Go Gary Gary Go
You mean Gary Go!
http://www.garygo.com/
The days when musicians rocked up to gigs with trucks full of guitars, keyboards and drums are dead. Because one musician plans to entertain London’s Wembley crowd with just one instrument... his iPhone. Gary Go – the stage name of 24-year-old Gary Baker – will support Take That later this year in a series of warm-up gigs …
Hmmm..... to be honest, even the iPhone is more powerful than what is actually required to produce half-decent backing. If he uses a MIDI interface with the iPhone as a sequencer then the couple of thousands of pounds worth of equipment in the background will make perfectly listenable music. My mate's band still use an Amiga 600 with Octamed for their live backings. Mind you, it is connected to a load of magic boxes that cost more than my fugging car!! Still, if he just shoves a couple of iPhones up to a microphone and manages to pull off a decent gig, then more power to him. It'll probably still be more entertaining than watching a load of middle-aged men trying to look sexy!! I mean, why the hell doesn't Mark Owen just quit. At least he's got half a pocketful of charisma. The rest are just boring! Gary Barlow may be the 'song-writing talent' but he's got the personality of a British Rail worker. And the other two (Howard and Jason??) are just hanging on for grim death. Put 'em down now, before it's too late!!!
<sigh>
I was listening to Danny Baker's radio show on BBC London 94.9, Monday-Fridays from 3pm on FM, DAB, Sky Digital and online, and his side kick took out his iPhone and showed Baker an app that lets you play it like a flute. You place your fingers over some virtual holes on the screen and hold it up to your mouth like a real flute and blow over the microphone. This causes the sound to play and moving your fingers changes the pitch.
So maybe this odd-bod's using the same app?
The bloody delivery medium itself (and a gimmicky one at that) has become more important than the impact of the music it's supposed to be delivering. What arse. Is there any wonder kids have been downloading music less recently when its function has become this meaningless.
as mentioned above both Jonathan Coulton (check him out!) and The Mentalists have used iPhones in stage shows.
Don't know about the mentalists but JoCo was good, but there it was a gimmick for one song not the backbone of his act.. I hope this guy's the same cos the gimmick appeal probably won't last for a whole set. I don't know though, I wouldn't be going to a Take That gig anyway, they might love it!
So, not so much "playing" as "selecting pre-recorded loops of digitized crap".

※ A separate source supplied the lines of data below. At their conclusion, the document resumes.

Lemma process_text_frame_witness :
  ∃ ret h',
    udpipe_process_text (Some example_model) (Some "The cat") (Ptr 1%positive)
      (Ptr 2%positive) (example_heap (refuse_after 0)) = Some (ret, h')
    ∧ mem h' !! 4%positive = Some (BSentence zeroed)
    ∧ dom (mem (example_heap (refuse_after 0))) ⊆ dom (mem h').
Proof.
  set (run := udpipe_process_text (Some example_model) (Some "The cat")
                (Ptr 1%positive) (Ptr 2%positive) (example_heap (refuse_after 0))).
  assert (run = Some (from_option fst 0 run, from_option snd empty_heap run))
    as Hrun by (vm_compute; reflexivity).
  assert (valid_error_msg (Ptr 2%positive) (example_heap (refuse_after 0))) as Hv
    by (exists nullptr; vm_compute; reflexivity).
  assert (valid_result (Ptr 1%positive) (example_heap (refuse_after 0))) as Hres
    by (exists zeroed; vm_compute; reflexivity).
  destruct (process_text_frame _ _ _ _ _ _ _ Hv Hres Hrun) as [Hkeep Hdom].
  exists (from_option fst 0 run), (from_option snd empty_heap run).
  split; [exact Hrun|]. split; [|exact Hdom].
  apply Hkeep; [vm_compute; reflexivity|discriminate|discriminate].
Defined.

(** ** A refused copy *)

(** X9.  A refused allocation does not make [duplicate_string] fail
    loudly: for a non-empty text it returns null and adds no block, which
    is what it returns, the heap untouched, for the empty text - from the
    pointer alone a caller cannot tell a refused copy from an empty
    field. *)
Theorem duplicate_string_refused (str : string) (h : heap) :
  str ≠ EmptyString → ¬ malloc_succeeds h →
  duplicate_string EmptyString h = Some (nullptr, h)
  ∧ ∃ h', duplicate_string str h = Some (nullptr, h')
          ∧ mem h' = mem h ∧ oracle h = false :: oracle h'.
Proof.
  intros Hne Hrefused. split; [done|].
  destruct (duplicate_string_spec str h) as (p & h' & Hrun & Hdup).
  destruct p as [|a]; simpl in Hdup.
  - destruct Hdup as [Hmem [[? _]|[_ Ho]]]; [done|]. by exists h'.
  - by destruct Hdup as (_ & Hok & _).
Qed.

Old stuff. At least when Mick Fleetwood played his jacket (he had a Linn Drum connected to sensors in his clothing) he was actually playing the stuff as in live extemporization.

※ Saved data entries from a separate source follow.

(** The loop over the slash-led segments shared by the four path
    productions: while the cursor reads a slash, step over it, call
    [minio_rfc3986_segment (&cur, 0, 1)] and leave with its code when
    that is not 0.  Each round consumes the slash,
    so a fuel of the length of the remainder is never used up (see
    [slash_segments_fuel]). *)
Fixpoint slash_segments (fuel : nat) (cur : cstr) : Z * cstr :=
  if peek cur 0 =? ch "/" then
    match fuel with
    | O => (0, cur)
    | S fuel' =>
        let '(ret, cur') := minio_rfc3986_segment (skipn 1 cur) 0 true in
        if negb (ret =? 0) then (ret, cur') else slash_segments fuel' cur'
    end
  else (0, cur).

(** The block that stores the span from [str] to [cur] in [uri->path]. *)
Definition store_path (uri : option bURI) (str cur : cstr)
  : outcome (option bURI) :=
  on_uri uri (fun u =>
    _ <- free_if_set (path u) ;;
    if negb (ptr_diff cur str =? 0)%nat
    then Done (set_path (capture u str (ptr_diff cur str)) u)
    else Done (set_path NULL u)).

Definition minio_rfc3986_path_ab_empty (uri : option bURI) (str : cstr)
  : outcome result :=
  let '(ret, cur) := slash_segments (length str) str in
  if negb (ret =? 0) then Done (ret, uri, str) else
  uri' <- store_path uri str cur ;;
  Done (ret, uri', cur).

Definition minio_rfc3986_path_absolute (uri : option bURI) (str : cstr)
  : outcome result :=
  if negb (peek str 0 =? ch "/") then Done (1, uri, str) else
  let cur := skipn 1 str in
  let '(ret, cur) := minio_rfc3986_segment cur 0 false in
  if ret =? 0 then
    let '(ret, cur) := slash_segments (length cur) cur in
    if negb (ret =? 0) then Done (ret, uri, str) else
    uri' <- store_path uri str cur ;;
    Done (ret, uri', cur)
  else
    (* the code falls through to the store with [ret] still set *)
    uri' <- store_path uri str cur ;;
    Done (ret, uri', cur).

Even I can do the old Valerie Singleton "I've got one here I made before the show started" type music.
And that bloody iFlute thing sounds more like an occarina. I think the real thing costs about four quid if it's handmade. Or you could run one off yourself out of sculpey for around a pound.
So this is what it's come to? Am I in the minority in actually wanting to see a person play the music I'm hearing?
A musician is someone who PLAYS music. A composer is someone who CREATES music. An arranger or producer is someone who takes pre-recorded music and pieces it together. If you're going to a concert expecting to hear exactly the same thing you hear at home, they why are you going at all? Then again, look at the popularity of all the past and present girl- and boy-bands whose performances don't include musicians of any kind, instead opting to use pre-recorded music with the performers simply jumping around on the stage. Performers are not nearly the same as musicians.
"I just can't believe my ears, some music out these days / The human factor has diminished, in oh so many ways / Fancy footwork gets top bill and I'll put on such a show / One more Midi cable and my band is ready to go... / Changing programs faster than I dare to say / Musicians all make mistakes who needs them anyway?"
So he's got all his tedious 4/4 banging noises and his hamfisted collage of harmonically-challenged pre-digested guff programmed in beforehand, and the only 'skill' he needs to display on the night is pressing the right onscreen button on his bloody iPhone, and that's considered a 'live' musical performance?
And no I've not listened to any of his 'music' on his website. I've never been run over by a bus, and I know I wouldn't enjoy that either.